Now, you kind of have to take this with a grain of salt, but it does look like those worried about the Nintendo Switch’s power level have a right to be.
New console, antiquated power?
Coming to market in March of 2017, there’s quite a bit of enthusiasm around the Nintendo Switch. Some of it is very much warranted too. After all, Nintendo seems to have great third-party support this time around, and the home/away nature of the console could translate to a ton of play time for gamers on the go.
Heck, I’m excited about it for that very reason. Playing at home, then seamlessly continuing that game in a cab, on the train, and everywhere else? Yes please.
There were rumors though. Rumors have been rampant that the level of power that the new Nintendo console will boast… well that it’s nothing to actually boast about. Those nagging comments by the way, said that the Switch would fall somewhere in between this gen and the last in terms of overall power. And it’s looking like that’s going to be accurate.
Website VentureBeat has cited a pair of sources, saying that the Switch will make use of the last-gen chip from Nvidia; the Maxwell Tegra. This isn’t disastrous at any level, but it’s nonetheless something of a disappointment since the hardware maker has since intro’d the Pascal.
VentureBeat elaborates on why Nintendo chose the older chip, adding that going with the Pascal would have added a good deal of time onto the development of the Switch. And that would have meant getting to market later, something that Nintendo apparently wasn’t keen on.

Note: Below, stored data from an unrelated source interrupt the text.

(* ===== verification/Registry.v ===== *)
(** * The message registry of the recovery tools

    What the recovery tools leave in the log of the BMC, for Redfish:
    src/recovery_tool/common/message_registry.hpp and .cpp. An entry is data;
    each tool has a call that writes it. *)

From stdpp Require Import list strings gmap.
From S2P Require Import Prelude.

#[local] Open Scope string_scope.

(** ** Messages and codes *)

(** [recovery_tool/common/message_registry.hpp:13-31 firmwareNotInRecovery]
    and the other messages and codes. *)
Definition firmwareNotInRecovery : string := "NvidiaUpdate.1.0.FirmwareNotInRecovery".
Definition recoverySuccessful : string := "NvidiaUpdate.1.0.RecoverySuccessful".
Definition recoveryStarted : string := "NvidiaUpdate.1.0.RecoveryStarted".
Definition enterDOTRecovery : string := "NvidiaUpdate.1.0.EnterDOTRecovery".
Definition resourceErrorsDetected : string := "ResourceEvent.1.0.ResourceErrorsDetected".
Definition deviceRecoveryFailed : Z := 0x70.
Definition deviceNotResponding : Z := 0x71.
Definition noDevicesFound : Z := 0x72.

(** [recovery_tool/common/message_registry.hpp:32-42 RecoveryProtocol] *)
Inductive RecoveryProtocol :=
| GlacierRecovery | OCPRecoveryStatusError | OCPRecoveryProtocolError | OCPDeviceStatusCode
| OCPRecovery | MCURecovery | USBRCMRecovery | USBDFURecovery.

(** ** The tables

    Each code once, with a message and a resolution. *)
Abbreviation ErrorMapping := (list (Z * (string * string))).

(** [recovery_tool/common/message_registry.hpp:234-306 glacierRecoveryErrorMapping] *)
Definition glacierRecoveryErrorMapping : ErrorMapping :=
  [(1, ("Payload length exceeds the allocated space",
     "Check if firmware is in recovery, and try recovery again using the correct package."));
   (2, ("CRC check failed on the command parameters",
     "Check if firmware is in recovery, and try recovery again using the correct package."));
   (3, ("CRC mismatch between the request and response",
     "Check if firmware is in recovery, and try recovery again using the correct package."));
   (4, ("Header offset exceeds the maximum allowed size",
     "Check if firmware is in recovery, and try recovery again using the correct package."));
   (5, ("Key Hash Blob offset exceeds the maximum allowed limit",
     "Check if firmware is in recovery, and try recovery again using the correct package."));
   (6, ("Firmware image address exceeds the maximum allocated size",
     "Check if firmware is in recovery, and try recovery again using the correct package."));
   (7, ("Command signature failed the authentication check",
     "Check if firmware is in recovery, and try recovery again using the correct package."));
   (8, ("Device is not in Recovery",
     "Check if firmware is in recovery, and try recovery again using the correct package."));
   (9, ("Initial response byte does not match expected value",
     "Check if firmware is in recovery, and try recovery again using the correct package."));
   (0xb, ("The command issued is invalid",
     "Check if firmware is in recovery, and try recovery again using the correct package."));
   (0xc, ("Command timed out",
     "Check if firmware is in recovery, and try recovery again using the correct package."));
   (0xd, ("Failed to read data from the device",
     "Check if firmware is in recovery, and try recovery again using the correct package."));
   (0xf, ("Recovery image authentication failed",
     "Check if firmware is in recovery, and try recovery again using the correct package."));
   (0x10, ("Unable to open the recovery image file",
     "Check if firmware is in recovery, and try recovery again using the correct package."));
   (0x11, ("Failed to read the vendor details",
     "Check if firmware is in recovery, and try recovery again using the correct package."));
   (0x12, ("Failed to read the image header",
     "Check if firmware is in recovery, and try recovery again using the correct package."));
   (0x13, ("Failed to read key hash blob",
     "Check if firmware is in recovery, and try recovery again using the correct package."));
   (0x14, ("Failed to read the firmware image",
     "Check if firmware is in recovery, and try recovery again using the correct package."));
   (0x71, ("Device is not responding",
     "Check if firmware is in recovery, and try recovery again using the correct package."));
   (0x70, ("Recovery failed due to unknown error",
     "Check if firmware is in recovery, and try recovery again using the correct package."));
   (0x72, ("No Devices found to recover",
     "Verify the target device is present and accessible, then retry recovery."))].
Lemma monitor_silent n m : yields (monitorProgressAfterImageTransfer n d m) (PS_Continue, m).
Proof.
  induction n as [|n IH]; [apply yields_ret|]. cbn [monitorProgressAfterImageTransfer].
  eapply yields_bind; [apply yields_sleep|]. cbv beta.
  apply (yields_bind _ _ (PS_Continue, m));
    [|cbv beta iota; rewrite bool_decide_true by done; exact IH].
  unfold checkForNewProgressCodes, readCpuPcqEntriesAfter.
  apply (yields_bind _ _ (false, [])); [|apply yields_ret].
  apply (yields_bind _ _ (false, [])); [|apply yields_ret].
  apply (yields_bind _ _ None); [|apply yields_ret].
  apply (yields_bind _ _ None); [apply readRegister32_silent|apply yields_ret].
Qed.

Lemma sendBulkData_silent data : yields (sendBulkData d data) Sent.
Proof.
  induction data as [data IH] using (induction_ltof1 _ length).
  destruct data as [|b data]; simp sendBulkData; [apply yields_ret|].
  eapply yields_bind;
    [refine (yields_call (BulkTransfer d _ _) _ _); intros e; apply accepts_all|].
  cbv beta iota. change (LIBUSB_SUCCESS =? LIBUSB_SUCCESS) with true. cbv beta iota delta [negb].
  case_decide as Hn; [rewrite length_take in Hn; unfold BULK_CHUNK_SIZE in Hn; cbn in Hn; lia|].
  apply IH. unfold ltof. rewrite length_drop. cbn [length]. lia.
Qed.

(** A recovery whose device accepts the images but never logs a progress code
    is reported as successful. *)
Theorem silent_recovery_successful : yields (recover d images blobPath) (Successful false).
Proof.
  unfold recover. eapply yields_bind.
  { unfold readDeviceEcid. eapply yields_bind; [refine (yields_call (GetDeviceDescriptor d) _ descriptor_fails)|].
    apply yields_ret. }
  cbn [finalImagePaths].
  generalize (length images) as total, 0%nat as i, (mkMonitor 0 "" ImageTransferFailed) as m.
  induction images as [|image rest IH]; intros total i m; [apply yields_ret|].
  cbn [send_images]. destruct (files_read image) as (data & Hdata & Hread); [left|].
  eapply yields_bind.
  { unfold readFileToBuffer. eapply yields_bind; [by refine (yields_call (ReadFile image) _ Hread)|].
    destruct data as [|b data]; [done|]. apply yields_ret. }
  eapply yields_bind; [apply sendBulkData_silent|]. cbv beta iota.
  eapply yields_bind; [apply monitor_silent|]. cbv beta iota zeta.
  eapply (yields_bind _ _ ()).
  { case_match; [|apply yields_ret]. apply yields_sleep. }
  apply IH. intros image' Hin. apply files_read. by right.
Qed.
End Silent.

(** ** Examples *)

Definition example_file (path : string) : option buffer :=
  if decide (path = "blob"%string) then Some [7; 8] else Some [1; 2; 3].

(** An environment whose device logs nothing and has an ECID in its serial
    number that asks for a DOT blob. *)
Definition example_serial : buffer :=
  replicate 40 48 ++ [49; 48] ++ replicate 22 48.

Abbreviation example_env := (model_env (const None) example_file (Some example_serial)).

Lemma example_laws : @UsbLaws example_env.
Proof. apply model_laws. apply (bool_decide_unpack _). vm_compute. exact I. Qed.

Lemma bulk_data_sent_witness :
  @does _ _ example_env _ (@sendBulkData example_env 0 [1; 2; 3]) (bulk_sent 0 [1; 2; 3]).
Proof. apply (@bulk_data_sent example_env example_laws). Defined.

Lemma recovery_sends_in_order_witness :
  ∃ es, w_trace (@recover example_env merge_sort_StdSort 0 ["image"%string] "blob"
                   (@mkWorld _ _ example_env () [])).2 = es ∧
    accepted es `prefix_of` [7; 8; 1; 2; 3].
Proof.
  destruct (@recovery_sends_in_order example_env example_laws merge_sort_StdSort 0 example_file
    (λ path e, eq_refl) ["image"%string] "blob" (@mkWorld _ _ example_env () [])) as (es & Hes & Hin).
  exists es. split; [exact Hes|]. cbn [w_trace app] in Hes. rewrite <- Hes in Hin |- *.
  replace (due_files _ _ _) with (@inr Z _ ["blob"%string; "image"%string]) in Hin by (vm_compute; reflexivity).
  exact (proj1 Hin).
Defined.

Lemma blob_requirement_bits_witness :
  getBlobRequirement (replicate 20 0 ++ [0x10] ++ replicate 11 0) = DOTBlob.
Proof.
  rewrite (blob_requirement_bits (replicate 20 0 ++ [0x10] ++ replicate 11 0)); [reflexivity|].
  apply (bool_decide_unpack _). vm_compute. exact I.
Defined.

(** A DOT header failure after a boot selection, and a completion logged later. *)
Lemma error_hides_completion_witness :
  let boot := mkEntry 3 0x70C00002 0 in
  let err := mkEntry 5 0xB0C0000F 0 in
  let complete := mkEntry 9 0x70C2C002 0 in
  let m := mkMonitor 3 "Recovery failed: PSC_ROM_EC_MUTABLE_DOT_HEADER_CHECK_FAIL" 0x2F in
  check_entries (newer 3 [boot; err; complete]) m = (PS_Error, m).
Proof.
  intros boot err complete m.
  assert (Hok : in_order ([boot] ++ err :: [] ++ [complete])).
  { apply (bool_decide_unpack _). vm_compute. exact I. }
  destruct (error_hides_completion [boot] err [] [complete] (mkMonitor 0 "" 0x04) Hok)
    as [_ Hlater].
  - apply (bool_decide_unpack _). vm_compute. exact I.
  - vm_compute. discriminate.
  - constructor; [vm_compute; reflexivity|constructor].
  - vm_compute. reflexivity.
  - vm_compute. reflexivity.
  - exact Hlater.
Defined.

Lemma silent_recovery_successful_witness :
  @yields _ _ (model_env (const None) example_file None) _
    (@recover _ merge_sort_StdSort 0 ["image"%string] "") (Successful false).
Proof.
  apply (@silent_recovery_successful (model_env (const None) example_file None) merge_sort_StdSort).
  - intros v i e. discriminate.
  - reflexivity.
  - reflexivity.
  - intros image Hin. apply list_elem_of_singleton in Hin as ->. exists [1; 2; 3].
    split; [discriminate|reflexivity].
Defined.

The dock makes a difference
Basically, this all amounts to the Switch not having the graphical oomph of a PS4, or an Xbox One. It shouldn’t be on par with the PS3/Xbox 360 generation though, and I think that was an actual concern for many. Docking the Switch too, will allegedly give the console an extra boost. You’ll get higher-res at home, and lower on the road, which isn’t a bad trade-off at all.
And all in all, you kind of have to admit that things are shaping up pretty much as expected for the Switch. Historically, everything is right in line with what Nintendo has done with their consoles since the Wii. They’ve got a gimmick in place and are coming in less powerful than, but ahead of, the competition.
Will it have a negative effect? It’s really kind of hard to say. The tactic didn’t with the Wii, but it sure did with the Wii U. The Wii successor struggled in its early days and never recovered.
I will add though, that the Switch will have something never before done, with it’s split personality. And that’s a truly unique and fun feature, that I think gamers will definitely be into. And then there’s the fact that it’ll also have all the Nintendo franchises that you’d expect. That’s never something to be discounted.